In that other answer, I mention xdelta. More precisely, Git uses modified versions of both xdelta and libxdiff. The Git source puts most of this code in a subdirectory. Up one level you'll find a few more bits of code that work with the library, such as xdiff-interface.c.
If you modified these to allow the xdiff code to treat "words" (separated, presumably, by any white space) rather than "lines" as individual symbols for the Myers, patience, and histogram algorithms, and modified the calling code similarly, you should be able to get Git to do the merge based on words instead of lines. (Git now adds an "anchor" thing that you might need to do something about; I have not looked at how this works.) You'd have to choose how to insert any conflict markers as well—presumably, around these white-space-separated words.
The algorithms themselves are concerned with matching (or failing to match) symbols in two different inputs. Unfortunately, the symbols are, in libxdiff, always lines. The standard (non-Git-modified) libxdiff interface is documented here, and the interface itself is centered on whole files, with the libxdiff code doing its own line-breaking.
Internally in the modified xdiff, it looks as though Git assigns each line to a "record" so that the symbols it is comparing are record-by-record. If you assigned each white-space-separated word to a record instead, you'd mostly get what you want, ignoring the small matter of (later) dealing with any actual white-space separating the actual records.

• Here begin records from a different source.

(** A traced openat reports the pathname it was given with a truthful
    status, the flags and descriptor arguments, the return code, and the device
    and inode only when the kernel structures yielded them for the descriptor
    it returned. *)
Theorem openat_reports_file `{Base64} g h1 h2 :
  HookOk h1 -> HookOk h2 -> Healthy h1 -> Healthy h2 ->
  hk_pid_tgid h2 = hk_pid_tgid h1 -> should_trace g h1 = true ->
  exists e, reports (hk_pid_tgid h1) (sys_enter_openat g h1) (sys_exit_openat g h2) e /\
    be_header e = header_json (get_task_info g h1 (EventKind.to_u8 EventKind.Openat)) /\
    openat_truthful h1 h2 (exit_identity g h2) e.
Proof.
  intros Hok1 Hok2 He1 He2 Hkey Ht. eexists.
  split; [by apply openat_reports|]. split; [done|]. by apply openat_args_truthful.
Qed.
Lemma argv_loop_sound n args offset buf tmp :
  argv_inv args offset buf tmp -> (length args + n = MAX_ARGS)%nat ->
  let '(m, status, buf', _) := argv_loop h n (length args) argv_ptr offset buf tmp in
  argv_result m status buf'.
Proof.
  revert args offset buf tmp. induction n as [|n IH]; intros args offset buf tmp Hi Hn.
  { cbn [argv_loop]. fold (argv_word (length args)). destruct (argv_word (length args)) as [p|] eqn:Hw.
    - eapply argv_inv_result; [done|lia|]. destruct (Z.eqb_spec p 0) as [->|]; [done|by exists p].
    - eapply argv_inv_result; [done|lia|done]. }
  destruct (argv_word (length args)) as [p|] eqn:Hw.
  2:{ cbn [argv_loop]. fold (argv_word (length args)). rewrite Hw.
      eapply argv_inv_result; [done|lia|done]. }
  destruct (Z.eqb_spec p 0) as [->|Hp].
  { cbn [argv_loop]. fold (argv_word (length args)). rewrite Hw. cbn [Z.eqb].
    eapply argv_inv_result; [done|lia|done]. }
  destruct (Z.ltb_spec OFFSET_LIMIT offset) as [Hlim|Hlim].
  { pose proof Hi as (_ & _ & Ho & Hb & _). pose proof (len_nonneg (argv_bytes args)).
    cbn [argv_loop]. fold (argv_word (length args)). rewrite Hw, (proj2 (Z.eqb_neq p 0) Hp). cbn zeta.
    rewrite land_mask by (unfold MAX_ARGV_SIZE in Hb; lia).
    rewrite (proj2 (Z.ltb_lt OFFSET_LIMIT offset)) by done.
    eapply argv_inv_result; [done|lia|by exists p]. }
  destruct (hk_ustr h p (Z.to_nat MAX_PATH_SIZE)) as [s|] eqn:Hs;
    [destruct (hk_memcpy h (length args)) eqn:Hm; [destruct (Z.ltb_spec (len s) MAX_SINGLE_ARG) as [Hl|Hl]|]|].
  { erewrite argv_loop_push by done. apply IH; [by eapply argv_inv_push|].
    rewrite length_app. cbn. lia. }
  all: pose proof Hi as (_ & _ & Ho & Hb & Ht & Hl1 & Hl2); pose proof (len_nonneg (argv_bytes args)).
  all: unfold MAX_ARGV_SIZE in Hb.
  all: cbn [argv_loop]; fold (argv_word (length args)); rewrite Hw, (proj2 (Z.eqb_neq p 0) Hp);
    cbn zeta; rewrite (land_mask offset) by lia;
    rewrite (proj2 (Z.ltb_ge OFFSET_LIMIT offset)) by done; rewrite Hs.
  - unfold copy_checked. rewrite Hm. cbn [negb].
    rewrite (proj2 (Z.ltb_lt (MAX_SINGLE_ARG - 1) (len s))) by lia.
    rewrite land_mask by (unfold OFFSET_LIMIT, MAX_ARGV_SIZE, MAX_SINGLE_ARG in *; lia).
    by eapply (argv_cut_result args _ _ _ p); [done|lia|..].
  - unfold copy_checked. rewrite Hm. cbn [negb].
    eapply (argv_inv_result args offset _ tmp); [|lia|done]. apply argv_inv_tail; [done|done|].
    rewrite length_replicate. apply block_length; [|done].
    apply (ok_ustr h Hok _ _ _ Hs).
  - eapply argv_inv_result; [done|lia|done].
Qed.
End Argv.

(** ** End to end *)

(** The scratch arrays have their declared sizes. *)
Record ScratchOk (s : Bpf) : Prop := mkScratchOk {
  so_slots : length (scratch_buf (scratch s)) = 4%nat;
  so_slot : forall i, (i < 4)%nat -> length (slot i s) = Z.to_nat MAX_PATH_SIZE;
  so_assembly : length (assembly (scratch s)) = Z.to_nat ASSEMBLY_BUF_SIZE }.

(** What the kernel side makes of an argument vector, absent or not. *)
Definition exec_argv (h : Hook) (argv_ptr : Z) (status : CaptureStatus.t)
    (argv : list (list byte)) : Prop :=
  if argv_ptr =? 0 then status = CaptureStatus.Complete /\ argv = []
  else argv_captured h argv_ptr status argv.

(** Everything but the scratch slots is as before. *)
Definition only_scratch (s s' : Bpf) : Prop :=
  s' = set_scratch (scratch s') s /\ tmp_exec_filename (scratch s') = tmp_exec_filename (scratch s) /\
  tmp_exec_argv (scratch s') = tmp_exec_argv (scratch s).

Lemma only_scratch_refl s : only_scratch s s.
Proof. by destruct s. Qed.

Lemma set_slot_only i buf s : only_scratch s (set_slot i buf s).2.
Proof. by destruct s. Qed.

Lemma slot_set_slot i j buf s :
  (i < length (scratch_buf (scratch s)))%nat ->
  slot j (set_slot i buf s).2 = if decide (j = i) then buf else slot j s.
Proof.
  intros Hi. unfold slot. cbn. rewrite !nth_lookup. destruct (decide (j = i)) as [->|].
  - by rewrite list_lookup_insert_eq.
  - by rewrite list_lookup_insert_ne.
Qed.

Lemma read_argv_sound h argv_ptr s :
  HookOk h -> ScratchOk s ->
  exists n status s' argv, read_argv h argv_ptr s = (Some (n, status), s') /\
    exec_argv h argv_ptr status argv /\ n = len (argv_bytes argv) /\ n < MAX_ARGV_SIZE /\
    take (Z.to_nat n) (slot 1 s') = argv_bytes argv /\ slot 0 s' = slot 0 s /\ only_scratch s s'.
Proof.
  intros Hok [Hn Hs _]. unfold read_argv, exec_argv.
  destruct (Z.eqb_spec argv_ptr 0) as [->|Hp].
  { exists 0, CaptureStatus.Complete, s, []. by repeat split; destruct s. }
  assert (Hi : argv_inv h argv_ptr [] 0 (slot 1 s) (slot 3 s)).
  { unfold argv_inv. rewrite !Hs by lia. split_and!; try done. }
  assert (He : argv_captured h argv_ptr CaptureStatus.ReadError []).
  { exists [], []. split_and!; try done; try (cbn; lia); constructor. }
  destruct (hk_scratch h (SCRATCH_BUF 1)); cbn [negb].
  2:{ exists 0, CaptureStatus.ReadError, s, []. split_and!; try done; apply only_scratch_refl. }
  destruct (hk_scratch h (SCRATCH_BUF 3)); cbn [negb].
  2:{ exists 0, CaptureStatus.ReadError, s, []. split_and!; try done; apply only_scratch_refl. }
  unfold mbind at 1, M_bind at 1, get_state.
  pose proof (argv_loop_sound h Hok argv_ptr MAX_ARGS [] 0 _ _ Hi eq_refl) as Hr.
  change (length []) with 0%nat in Hr.
  destruct (argv_loop h MAX_ARGS 0 argv_ptr 0 (slot 1 s) (slot 3 s)) as [[[m st] buf] tmp].
  destruct Hr as (argv & Hc & Hm & Hb & Ht).
  exists m, st, (set_slot 3 tmp (set_slot 1 buf s).2).2, argv.
  assert (Hn' : length (scratch_buf (scratch (set_slot 1 buf s).2)) = 4%nat)
    by (cbn; by rewrite length_insert).
  split; [reflexivity|]. rewrite !slot_set_slot by lia. split_and!; done.
Qed.

(** C13: what the kernel side calls a complete argument vector is all of
    it: the NULL after the last argument was read, no argument was cut, and the
    captured bytes are the arguments with their terminators.  A truncated or
    failed capture is a prefix of the vector, in which at most the last
    argument is cut.  The capture always returns, within the buffer. *)
Theorem argv_capture_sound h argv_ptr s :
  HookOk h -> ScratchOk s -> argv_ptr <> 0 ->
  exists n status s' argv, read_argv h argv_ptr s = (Some (n, status), s') /\
    argv_captured h argv_ptr status argv /\
    0 <= n < MAX_ARGV_SIZE /\ take (Z.to_nat n) (slot 1 s') = argv_bytes argv.
Proof.
  intros Hok Hs Hp. destruct (read_argv_sound h argv_ptr s Hok Hs)
    as (n & st & s' & argv & Hr & Hc & Hn & Hb & Ht & _).
  unfold exec_argv in Hc. rewrite (proj2 (Z.eqb_neq argv_ptr 0) Hp) in Hc.
  exists n, st, s', argv. split_and!; try done. rewrite Hn. apply len_nonneg.
Qed.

That is, in xdl_hash_record
, all you would do is stop at any white-space instead of at newline, then discard additional white space between this line and the next when finding the "next" record, to build the records themselves. The code calling this changed diff might have to change as it may assume that "record number" implies "line number" (this is not clear to me off-hand).
(It might also work better if you included leading or trailing white space in each record, and just had the comparison function, xdl_recmatch
—in the same file—say that the symbols match if they match excluding their whitespace. Note that xdl_hash_record
should hash the symbol minus the whitespace as well: the diff engine requires that the hashes match if the symbols match, and for performance, wants the hashes to differ if the symbols differ. The test, in essence, is this: symbols S1 and S2 with hashes H1 and H2 match if H1 == H2 and recmatch(S1,S2) says that they match. The H1==H2 test eliminates a lot of subroutine calls to slow "compare"s when the symbols obviously differ, but for symbols whose hashes match, the call is required to verify that they're really the same.)

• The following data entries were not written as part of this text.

Definition try_tty_read_entry : M unit :=
  let pid_tgid := hk_pid_tgid h in
  _ ← tty_interrupt h pid_tgid;
  if negb (should_trace g h) then mret tt else
  tty ← lift (hk_arg h 0);
  if negb (is_pts_slave tty) then mret tt else
  buf_ptr ← lift (hk_arg h 2);
  count ← lift (hk_arg h 3);
  r ← tty_insert h pid_tgid (mkTtyReadEntry buf_ptr count);
  tty_save r.

Definition tty_read_probe : M unit :=
  or_else try_tty_read_entry (tty_failure SYSCALL_ENTRY_CAPTURE_FAILED).

Definition try_tty_read_ret : M unit :=
  let pid_tgid := hk_pid_tgid h in
  s ← get_state;
  match tty_map s !! pid_tgid with
  | None => mret tt
  | Some entry =>
      r ← tty_remove h pid_tgid;
      _ ← tty_cleanup r;
      ret ← lift (hk_ret h);
      if ret <=? 0 then mret tt else
      let bytes_read := Z.min (wrap 64 ret) (te_count entry) in
      emit_tty_event (EventKind.to_u8 EventKind.TtyRead) (te_buf_ptr entry) bytes_read
  end.

Definition tty_read_ret_probe : M unit :=
  or_else try_tty_read_ret (tty_failure SYSCALL_EXIT_CAPTURE_FAILED).
End Tty.

(** ** End to end *)

(** The bytes behind a capture, [None] when they could not be read, and the
    status the daemon must report for them. *)
Definition tty_data (h : Hook) (buf_ptr count : Z) : option (list byte) :=
  if buf_ptr =? 0 then None else hk_kread h buf_ptr (Z.to_nat (Z.min count (MAX_TTY_DATA - 1))).

Definition tty_reported_status (data : option (list byte)) (count : Z) : string :=
  match data with
  | None => "read_error"
  | Some _ => if MAX_TTY_DATA - 1 <? count then "truncated" else "complete"
  end.

Definition tty_name (kind : EventKind.t) : string :=
  match kind with EventKind.TtyWrite => "tty_write" | _ => "tty_read" end.

Definition tty_event `{Base64} (g : Globals) (h : Hook) (kind : EventKind.t) (buf_ptr count : Z)
    : BehaviorEvent :=
  let data := tty_data h buf_ptr count in
  mkEvent (header_json (get_task_info g h (EventKind.to_u8 kind)))
    (mkEventType "TTY" (tty_name kind) "intent") None
    (Some (obj [("data", JStr (b64_encode (default [] data))); ("tty_capture_version", JNum 1);
                ("data_status", JStr (tty_reported_status data count))])) None.

Section TtyFacts.
Context `{Base64} (g : Globals) (h : Hook) (Hok : HookOk h) (He : Healthy h).

Definition tty_header (kind : EventKind.t) (status : CaptureStatus.t) : EventHeader.t :=
  with_capture (get_task_info g h (EventKind.to_u8 kind)) (HeaderCapture.mk 1 (CaptureStatus.as_u8 status) 0).

(** The bytes of a capture's record. *)
Definition tty_record (kind : EventKind.t) (status : CaptureStatus.t) (data : list byte) : list byte :=
  as_bytes (hk_pad h) (tty_header kind status) ++
  as_bytes (hk_pad h) (TtyPayload.mk (len data) (replicate 2 NUL)) ++ data.

(** The daemon's reading of such a record. *)
Lemma tty_record_decodes kind status data :
  kind = EventKind.TtyRead \/ kind = EventKind.TtyWrite -> len data < MAX_TTY_DATA ->
  match status with
  | CaptureStatus.Complete => data <> []
  | CaptureStatus.Truncated => len data = MAX_TTY_DATA - 1
  | CaptureStatus.ReadError => data = []
  end ->
  deserialize (tty_record kind status data) =
  Ok (mkEvent (header_json (get_task_info g h (EventKind.to_u8 kind)))
    (mkEventType "TTY" (tty_name kind) "intent") None
    (Some (obj [("data", JStr (b64_encode data)); ("tty_capture_version", JNum 1);
                ("data_status", JStr (status_name status))])) None).
Proof.
  intros Hk Hl Hst. unfold tty_record. pose proof (len_nonneg data).
  rewrite (deserialize_record _ _ kind); [|apply with_capture_range; auto using as_u8_range,
    EventKind.to_u8_range; unfold in_u; cbn; lia|done|by destruct Hk as [-> | ->]].
  assert (Hp : parse_tty (as_bytes (hk_pad h) (TtyPayload.mk (len data) (replicate 2 NUL)) ++ data)
      (tty_name kind) (HeaderCapture.mk 1 (CaptureStatus.as_u8 status) 0) =
    Ok ("TTY", tty_name kind, "intent",
        Some (obj [("data", JStr (b64_encode data)); ("tty_capture_version", JNum 1);
                   ("data_status", JStr (status_name status))]), None)).
  2:{ destruct Hk as [-> | ->]; cbn [parse_kind tty_name] in *;
        cbn [EventHeader.capture tty_header with_capture]; rewrite Hp; reflexivity. }
  unfold parse_tty. rewrite too_short_own, read_as_bytes.
  2:{ unfold in_range. cbn -[in_u]. unfold MAX_TTY_DATA in Hl.
      split_and!; try done; unfold in_u; cbn; lia. }
  unfold after. rewrite drop_as_bytes. cbn [bail_if mbind result_bind TtyPayload.data_len].
  unfold tty_status. cbn [HeaderCapture.version HeaderCapture.primary HeaderCapture.secondary].
  cbn [Z.eqb negb bail_if mbind result_bind]. rewrite Z.eqb_refl. cbn [negb orb].
  rewrite (proj2 (Z.ltb_ge (MAX_TTY_DATA - 1) (len data))) by (unfold MAX_TTY_DATA in *; lia).
  cbn [bail_if mbind result_bind]. rewrite CaptureStatus.try_from_as_u8.
  cbn [with_context mbind result_bind]. rewrite Z.min_id.
  assert (Ed : prefix (len data) data = data)
    by (rewrite <- (app_nil_r data) at 2; apply prefix_app).
  rewrite Ed.
  destruct status; cbn [status_name].
  - rewrite (proj2 (Z.eqb_neq (len data) 0)); [reflexivity|]. by intros E%len_zero.
  - by rewrite Hst.
  - by subst data.
Qed.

The main Myers algorithm itself has time complexity O(ND) where N is the number of symbols and D is the number of differences—i.e., the length of the eventual edit-script—between the two input-sets. When the symbols are lines, a 1000-line file has 1000 symbols; when the symbols are, instead, words, the 1000-line file may have 30000 symbols. So this will obviously be slower, but at least it's generally linearly slower. The histogram and patience algorithms are modifications of Myers that should behave similarly, time-wise, I think, but I haven't really studied them properly.)